(* ===== verification/LedgerFacts.v ===== *)
(** * The instructions conserve the ledger

    Each handler keeps [solvent]: the tokens in the accounts of a mint, with the
    fees withheld on the mint, are at most what the mint has issued; and it moves
    the ledger as its action says. *)
From stdpp Require Import functions.
From S2P Require Import Prelude Codec Errors Runtime Pod State ExtensionType ExtensionData Tlv.
From S2P Require Import TlvFacts TlvAlloc StateExt Fee Authority Transfer AccountFacts.
From S2P Require Import TransferFacts Supply AccountOps AccountOpsFacts SetAuthority.
From S2P Require Import SetAuthorityFacts TransferFeeOps Unborn LedgerSpec Ledger.

(** The runtime's rule on cross-program calls: the hook program, and those it
    calls, act on the accounts as other programs. *)
Definition hook_foreign (rt : Runtime) : Prop :=
  ∀ p s m d a l n w w', invoke_execute p s m d a l n w = Ok w' → foreign_step w w'.

Section transfer.
Context `{rt : Runtime}.
Implicit Types (w : world) (s d st : PodStateMut PodAccount) (mk : Pubkey).

(** Two views that count for the same. *)
Definition same_part st st' : Prop :=
  acc_mint (base st') = acc_mint (base st) ∧ is_native_opt (base st') = is_native_opt (base st) ∧
  (has_entries (tlv_data st) → has_entries (tlv_data st')).

Lemma transfer_credit_entries d amt fee d' : transfer_credit d amt fee = Ok d' →
  has_entries (tlv_data d) → has_entries (tlv_data d').
Proof.
  intros (c & _ & (n & _ & H)%bind_Ok)%bind_Ok. cbv zeta in H. case_match; [|by injection H as <-].
  destruct (get_extension PodAccount TransferFeeAmount _) as [e| |] eqn:He; [|done..].
  apply bind_Ok in H as (m & _ & [= <-]). by apply (has_entries_put PodAccount e).
Qed.

Lemma set_transferring_entries st l : set_transferring PodAccount (tlv_data st) = Ok l →
  has_entries (tlv_data st) → has_entries l.
Proof. intros (x & Hx & [= <-])%bind_Ok. by apply (has_entries_put PodAccount x). Qed.

(** Both accounts of a transfer written back: tokens of their mint move. *)
Definition transferred (mk mint from to : Pubkey) (amt fee : Z) : list action :=
  if decide (mint = mk) then [Move from to amt fee] else [].

Lemma refines_write_pair mk w i j s0 d0 s d amt fee : key i ≠ key j →
  account_at w (key i) = Some s0 → account_at w (key j) = Some d0 →
  state_ok PodAccount s → state_ok PodAccount d →
  info_owner w i = id → info_owner w j = id →
  same_part s0 s → same_part d0 d → acc_mint (base s0) = acc_mint (base d0) →
  0 ≤ fee ≤ amt →
  amount (base s) = amount (base s0) - amt → withheld s = withheld s0 →
  amount (base d) = amount (base d0) + (amt - fee) → withheld d = withheld d0 + fee →
  refines mk (transferred mk (acc_mint (base s0)) (key i) (key j) amt fee) w
    (write_account (write_account w i s) j d).
Proof.
  intros Hij Hs0 Hd0 Hs Hd Hi Hj (Hsm & Hsn & Hse) (Hdm & Hdn & Hde) Hm Hfee Has Hws Had Hwd.
  assert (account_at (write_account w i s) (key j) = Some d0) as Hd1
    by (rewrite account_at_write_ne; assumption).
  assert (info_owner (write_account w i s) j = id) as Hj'
    by (etransitivity; [apply owner_set_data|exact Hj]).
  split.
  2: { intros H. apply (tidy_write mk _ j d0 d Hd1 Hd Hdm Hdn Hde).
       exact (tidy_write mk w i s0 s Hs0 Hs Hsm Hsn Hse H). }
  rewrite (ledger_write mk _ j d0 d Hd1 Hd Hj'), (ledger_write mk w i s0 s Hs0 Hs Hi).
  pose proof (share_at mk w _ s0 Hs0 Hi) as Es.
  pose proof (share_at mk w _ d0 Hd0 Hj) as Ed.
  unfold transferred. case_decide as E.
  - rewrite share_of in Es, Ed by congruence. rewrite !share_of by congruence.
    destruct (proj1 (PodAccount_ok _) (state_base_ok _ _ Hs)) as (_ & _ & Hsb & _).
    destruct (proj1 (PodAccount_ok _) (state_base_ok _ _ Hd)) as (_ & _ & Hdb & _).
    pose proof (withheld_in_uint d) as Hwb. cbn [run apply]. rewrite Es, Ed.
    cbn [fst snd]. rewrite bool_decide_true by done.
    rewrite !(proj2 (Z.leb_le _ _)) by lia. unfold checked_sub, checked_add.
    rewrite <-Has, <-Had, <-Hwd, <-Hws, !to_uint_in by done. done.
  - rewrite share_other in Es, Ed by congruence. rewrite !share_other by congruence.
    cbn [run]. constructor. symmetry.
    rewrite (set_shares_id _ _ _ Es). by apply set_shares_id.
Qed.

Lemma unset_transferring_conserves mk held w i w' :
  unset_transferring held w i = Ok w' → conserves mk w w'.
Proof.
  intros (dt & Hdt & (st & Hst & (x & Hx & [= <-])%bind_Ok)%bind_Ok)%bind_Ok.
  apply borrow_Ok in Hdt as [_ ->].
  assert (Hat : account_at w (key i) = Some st) by by apply account_at_Some.
  pose proof (account_at_ok _ _ _ Hat) as Hok.
  apply (conserves_write mk w i st); try done; [by eapply state_ok_put|..].
  - by apply (has_entries_put PodAccount x).
  - apply share_same; [done..|]. by apply (withheld_put_ne _ x).
Qed.

Lemma transfer_hook_call_refines mk w i j auth accounts s0 d0 s d expected hook amt fee w' :
  hook_foreign rt → key i ≠ key j →
  account_at w (key i) = Some s0 → account_at w (key j) = Some d0 →
  state_ok PodAccount s → state_ok PodAccount d →
  info_owner w i = id → info_owner w j = id →
  same_part s0 s → same_part d0 d → acc_mint (base s0) = acc_mint (base d0) →
  0 ≤ fee ≤ amt →
  amount (base s) = amount (base s0) - amt → withheld s = withheld s0 →
  amount (base d) = amount (base d0) + (amt - fee) → withheld d = withheld d0 + fee →
  transfer_hook_call w i j auth accounts s d expected hook amt = Ok w' →
  refines mk (transferred mk (acc_mint (base s0)) (key i) (key j) amt fee) w w'.
Proof.
  intros Hhook Hij Hs0 Hd0 Hs Hd Hi Hj Hsp Hdp Hm Hfee Has Hws Had Hwd H.
  unfold transfer_hook_call in H.
  destruct hook as [p|]; [|injection H as <-; by apply (refines_write_pair _ _ _ _ s0 d0)].
  destruct expected as [[mi de]|]; [|done].
  apply bind_Ok in H as (ls & Hls & (ld & Hld & H)%bind_Ok).
  pose proof (set_transferring_entries _ _ Hls) as Hse.
  pose proof (set_transferring_entries _ _ Hld) as Hde.
  apply set_transferring_Ok in Hls as [Hs1 Hs3]; [|done]. injection Hs3 as Hs4.
  apply set_transferring_Ok in Hld as [Hd1 Hd3]; [|done]. injection Hd3 as Hd4.
  destruct Hsp as (Hsm & Hsn & Hse0), Hdp as (Hdm & Hdn & Hde0).
  apply bind_Ok in H as (w2 & H2 & (w3 & H3 & H4)%bind_Ok).
  apply Hhook, (conserves_foreign mk) in H2.
  apply (unset_transferring_conserves mk) in H3, H4.
  eapply refines_conserves; [|eapply conserves_trans; [exact H2|by eapply conserves_trans]].
  apply (refines_write_pair _ _ _ _ s0 d0); try done; try (split; auto); congruence.
Qed.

··········

Copy the stretch of the records above that runs from the line with "cbn [fst snd]." through the line with "pose proof (set_transferring_entries _ _ Hld)". Both end lines belong in the copy, and nothing else does.

**Task response:**
    cbn [fst snd]. rewrite bool_decide_true by done.
    rewrite !(proj2 (Z.leb_le _ _)) by lia. unfold checked_sub, checked_add.
    rewrite <-Has, <-Had, <-Hwd, <-Hws, !to_uint_in by done. done.
  - rewrite share_other in Es, Ed by congruence. rewrite !share_other by congruence.
    cbn [run]. constructor. symmetry.
    rewrite (set_shares_id _ _ _ Es). by apply set_shares_id.
Qed.

Lemma unset_transferring_conserves mk held w i w' :
  unset_transferring held w i = Ok w' → conserves mk w w'.
Proof.
  intros (dt & Hdt & (st & Hst & (x & Hx & [= <-])%bind_Ok)%bind_Ok)%bind_Ok.
  apply borrow_Ok in Hdt as [_ ->].
  assert (Hat : account_at w (key i) = Some st) by by apply account_at_Some.
  pose proof (account_at_ok _ _ _ Hat) as Hok.
  apply (conserves_write mk w i st); try done; [by eapply state_ok_put|..].
  - by apply (has_entries_put PodAccount x).
  - apply share_same; [done..|]. by apply (withheld_put_ne _ x).
Qed.

Lemma transfer_hook_call_refines mk w i j auth accounts s0 d0 s d expected hook amt fee w' :
  hook_foreign rt → key i ≠ key j →
  account_at w (key i) = Some s0 → account_at w (key j) = Some d0 →
  state_ok PodAccount s → state_ok PodAccount d →
  info_owner w i = id → info_owner w j = id →
  same_part s0 s → same_part d0 d → acc_mint (base s0) = acc_mint (base d0) →
  0 ≤ fee ≤ amt →
  amount (base s) = amount (base s0) - amt → withheld s = withheld s0 →
  amount (base d) = amount (base d0) + (amt - fee) → withheld d = withheld d0 + fee →
  transfer_hook_call w i j auth accounts s d expected hook amt = Ok w' →
  refines mk (transferred mk (acc_mint (base s0)) (key i) (key j) amt fee) w w'.
Proof.
  intros Hhook Hij Hs0 Hd0 Hs Hd Hi Hj Hsp Hdp Hm Hfee Has Hws Had Hwd H.
  unfold transfer_hook_call in H.
  destruct hook as [p|]; [|injection H as <-; by apply (refines_write_pair _ _ _ _ s0 d0)].
  destruct expected as [[mi de]|]; [|done].
  apply bind_Ok in H as (ls & Hls & (ld & Hld & H)%bind_Ok).
  pose proof (set_transferring_entries _ _ Hls) as Hse.
  pose proof (set_transferring_entries _ _ Hld) as Hde.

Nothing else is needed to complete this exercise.